Modelli del passato: una Fiat Dino Coupé orientale

testo e foto di Riccardo Fontana

Gli acquisti esotici, che poi sono quelli meramente riconducibili alle stranezze – e pertanto non ferreamente riconducibili ai canoni classici del modello perfetto con scatola – sanno essere invero particolarmente stuzzicanti e suggestivi.

Recentemente mi è capitato di acquistare la Fiat Dino Coupé ritratta in questo servizio, un modello made in Hong Kong risalente agli anni settanta, interessante per svariati motivi.

In primis, almeno per me, entra in gioco la fascinazione della vettura reale: adoro la Dino Fiat, perfetto e saporitissimo connubio di popolo ed elite, un qualcosa di unico che solo l’Italia degli anni sessanta e la Fiat dell’Avvocato al suo meglio potevano creare, e questo mi ha portato inevitabilmente a collezionare molti modelli ad essa inerenti – sia coupé che spider – con particolare predilezione, manco a dirlo, per gli obsoleti.

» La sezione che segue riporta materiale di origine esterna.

Definition l_set_lc_hash (v : Hash) (lc : LoginConfigHandler) : LoginConfigHandler :=
  mkLch (lc_id lc) (conn_type lc) (is_terminal_admin lc) v (lc_password lc)
    (remember lc) (config lc) (lc_port_forward lc) (lc_version lc) (features lc)
    (lc_session_id lc) (supported_encoding lc) (restarting_remote_device lc)
    (force_relay lc) (direct lc) (received lc) (switch_uuid lc) (other_server lc)
    (lc_custom_fps lc) (adapter_luid lc) (selected_windows_session_id lc)
    (password_source lc) (shared_password lc) (record_state lc) (record_permission
    lc).
Definition l_set_lc_password (v : bytes) (lc : LoginConfigHandler) : LoginConfigHandler :=
  mkLch (lc_id lc) (conn_type lc) (is_terminal_admin lc) (lc_hash lc) v (remember
    lc) (config lc) (lc_port_forward lc) (lc_version lc) (features lc)
    (lc_session_id lc) (supported_encoding lc) (restarting_remote_device lc)
    (force_relay lc) (direct lc) (received lc) (switch_uuid lc) (other_server lc)
    (lc_custom_fps lc) (adapter_luid lc) (selected_windows_session_id lc)
    (password_source lc) (shared_password lc) (record_state lc) (record_permission
    lc).
Definition l_set_remember (v : bool) (lc : LoginConfigHandler) : LoginConfigHandler :=
  mkLch (lc_id lc) (conn_type lc) (is_terminal_admin lc) (lc_hash lc) (lc_password
    lc) v (config lc) (lc_port_forward lc) (lc_version lc) (features lc)
    (lc_session_id lc) (supported_encoding lc) (restarting_remote_device lc)
    (force_relay lc) (direct lc) (received lc) (switch_uuid lc) (other_server lc)
    (lc_custom_fps lc) (adapter_luid lc) (selected_windows_session_id lc)
    (password_source lc) (shared_password lc) (record_state lc) (record_permission
    lc).
Definition l_set_config (v : PeerConfig) (lc : LoginConfigHandler) : LoginConfigHandler :=
  mkLch (lc_id lc) (conn_type lc) (is_terminal_admin lc) (lc_hash lc) (lc_password
    lc) (remember lc) v (lc_port_forward lc) (lc_version lc) (features lc)
    (lc_session_id lc) (supported_encoding lc) (restarting_remote_device lc)
    (force_relay lc) (direct lc) (received lc) (switch_uuid lc) (other_server lc)
    (lc_custom_fps lc) (adapter_luid lc) (selected_windows_session_id lc)
    (password_source lc) (shared_password lc) (record_state lc) (record_permission
    lc).
Definition l_set_lc_version (v : Z) (lc : LoginConfigHandler) : LoginConfigHandler :=
  mkLch (lc_id lc) (conn_type lc) (is_terminal_admin lc) (lc_hash lc) (lc_password
    lc) (remember lc) (config lc) (lc_port_forward lc) v (features lc)
    (lc_session_id lc) (supported_encoding lc) (restarting_remote_device lc)
    (force_relay lc) (direct lc) (received lc) (switch_uuid lc) (other_server lc)
    (lc_custom_fps lc) (adapter_luid lc) (selected_windows_session_id lc)
    (password_source lc) (shared_password lc) (record_state lc) (record_permission
    lc).
Definition l_set_features (v : option bool) (lc : LoginConfigHandler) : LoginConfigHandler :=
  mkLch (lc_id lc) (conn_type lc) (is_terminal_admin lc) (lc_hash lc) (lc_password
    lc) (remember lc) (config lc) (lc_port_forward lc) (lc_version lc) v
    (lc_session_id lc) (supported_encoding lc) (restarting_remote_device lc)
    (force_relay lc) (direct lc) (received lc) (switch_uuid lc) (other_server lc)
    (lc_custom_fps lc) (adapter_luid lc) (selected_windows_session_id lc)
    (password_source lc) (shared_password lc) (record_state lc) (record_permission
    lc).
Definition l_set_supported_encoding (v : option SupportedEncoding) (lc : LoginConfigHandler) : LoginConfigHandler :=
  mkLch (lc_id lc) (conn_type lc) (is_terminal_admin lc) (lc_hash lc) (lc_password
    lc) (remember lc) (config lc) (lc_port_forward lc) (lc_version lc) (features lc)
    (lc_session_id lc) v (restarting_remote_device lc) (force_relay lc) (direct lc)
    (received lc) (switch_uuid lc) (other_server lc) (lc_custom_fps lc)
    (adapter_luid lc) (selected_windows_session_id lc) (password_source lc)
    (shared_password lc) (record_state lc) (record_permission lc).
Definition l_set_direct (v : option bool) (lc : LoginConfigHandler) : LoginConfigHandler :=
  mkLch (lc_id lc) (conn_type lc) (is_terminal_admin lc) (lc_hash lc) (lc_password
    lc) (remember lc) (config lc) (lc_port_forward lc) (lc_version lc) (features lc)
    (lc_session_id lc) (supported_encoding lc) (restarting_remote_device lc)
    (force_relay lc) v (received lc) (switch_uuid lc) (other_server lc)
    (lc_custom_fps lc) (adapter_luid lc) (selected_windows_session_id lc)
    (password_source lc) (shared_password lc) (record_state lc) (record_permission
    lc).
Definition l_set_received (v : bool) (lc : LoginConfigHandler) : LoginConfigHandler :=
  mkLch (lc_id lc) (conn_type lc) (is_terminal_admin lc) (lc_hash lc) (lc_password
    lc) (remember lc) (config lc) (lc_port_forward lc) (lc_version lc) (features lc)
    (lc_session_id lc) (supported_encoding lc) (restarting_remote_device lc)
    (force_relay lc) (direct lc) v (switch_uuid lc) (other_server lc) (lc_custom_fps
    lc) (adapter_luid lc) (selected_windows_session_id lc) (password_source lc)
    (shared_password lc) (record_state lc) (record_permission lc).
Definition l_set_switch_uuid (v : option string) (lc : LoginConfigHandler) : LoginConfigHandler :=
  mkLch (lc_id lc) (conn_type lc) (is_terminal_admin lc) (lc_hash lc) (lc_password
    lc) (remember lc) (config lc) (lc_port_forward lc) (lc_version lc) (features lc)
    (lc_session_id lc) (supported_encoding lc) (restarting_remote_device lc)
    (force_relay lc) (direct lc) (received lc) v (other_server lc) (lc_custom_fps
    lc) (adapter_luid lc) (selected_windows_session_id lc) (password_source lc)
    (shared_password lc) (record_state lc) (record_permission lc).
Definition l_set_lc_custom_fps (v : option Z) (lc : LoginConfigHandler) : LoginConfigHandler :=
  mkLch (lc_id lc) (conn_type lc) (is_terminal_admin lc) (lc_hash lc) (lc_password
    lc) (remember lc) (config lc) (lc_port_forward lc) (lc_version lc) (features lc)
    (lc_session_id lc) (supported_encoding lc) (restarting_remote_device lc)
    (force_relay lc) (direct lc) (received lc) (switch_uuid lc) (other_server lc) v
    (adapter_luid lc) (selected_windows_session_id lc) (password_source lc)
    (shared_password lc) (record_state lc) (record_permission lc).
Definition l_set_password_source (v : PasswordSource) (lc : LoginConfigHandler) : LoginConfigHandler :=
  mkLch (lc_id lc) (conn_type lc) (is_terminal_admin lc) (lc_hash lc) (lc_password
    lc) (remember lc) (config lc) (lc_port_forward lc) (lc_version lc) (features lc)
    (lc_session_id lc) (supported_encoding lc) (restarting_remote_device lc)
    (force_relay lc) (direct lc) (received lc) (switch_uuid lc) (other_server lc)
    (lc_custom_fps lc) (adapter_luid lc) (selected_windows_session_id lc) v
    (shared_password lc) (record_state lc) (record_permission lc).
Definition l_set_shared_password (v : option string) (lc : LoginConfigHandler) : LoginConfigHandler :=
  mkLch (lc_id lc) (conn_type lc) (is_terminal_admin lc) (lc_hash lc) (lc_password
    lc) (remember lc) (config lc) (lc_port_forward lc) (lc_version lc) (features lc)
    (lc_session_id lc) (supported_encoding lc) (restarting_remote_device lc)
    (force_relay lc) (direct lc) (received lc) (switch_uuid lc) (other_server lc)
    (lc_custom_fps lc) (adapter_luid lc) (selected_windows_session_id lc)
    (password_source lc) v (record_state lc) (record_permission lc).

In quest’ottica, la Dino Coupé made in Hong Kong ha la duplice valenza di modello obsoleto riproducente una (gran) bella vettura e di curiosità, di quel tipico modello esotico come quelli che animavano gli Zapping di Quattroruotine che leggevo da bambino o, in età più adulta, i numeri di Passion43ème che consumavo in spiaggia in Corsica.

Il modello ha natali incerti: per quanto non vi siano scritte di sorta, a seguito di qualche (comunque non chiara nell’esito) ricerca sul web dovrebbe essere un Playart, riprodotto abbastanza fedelmente (ma non è né un Mebetoys né un Mercury, ed è bene tenerlo a mente), e curiosamente riportante un simbolo molto simile all’occhio della Mebetoys sul fondino.

Evidentemente, già quasi mezzo secolo fa, i “service” cinesi avevano il vizio discutibile di copiare in maniera ignorante, approssimativa, e senza avere la benché minima idea della vettura reale: per non saper né leggere né scrivere, non abbiamo trovato di meglio che delegare a questa gente la quasi totalità dell’attività modellistica, vendendo poi i dubbi frutti del loro operato a prezzi quadrupli rispetto a quanto all’epoca costassero i migliori modelli europei, ma questo è un altro discorso, che ci condurrebbe decisamente troppo lontano, ed esulerebbe dal tema dell’articolo. 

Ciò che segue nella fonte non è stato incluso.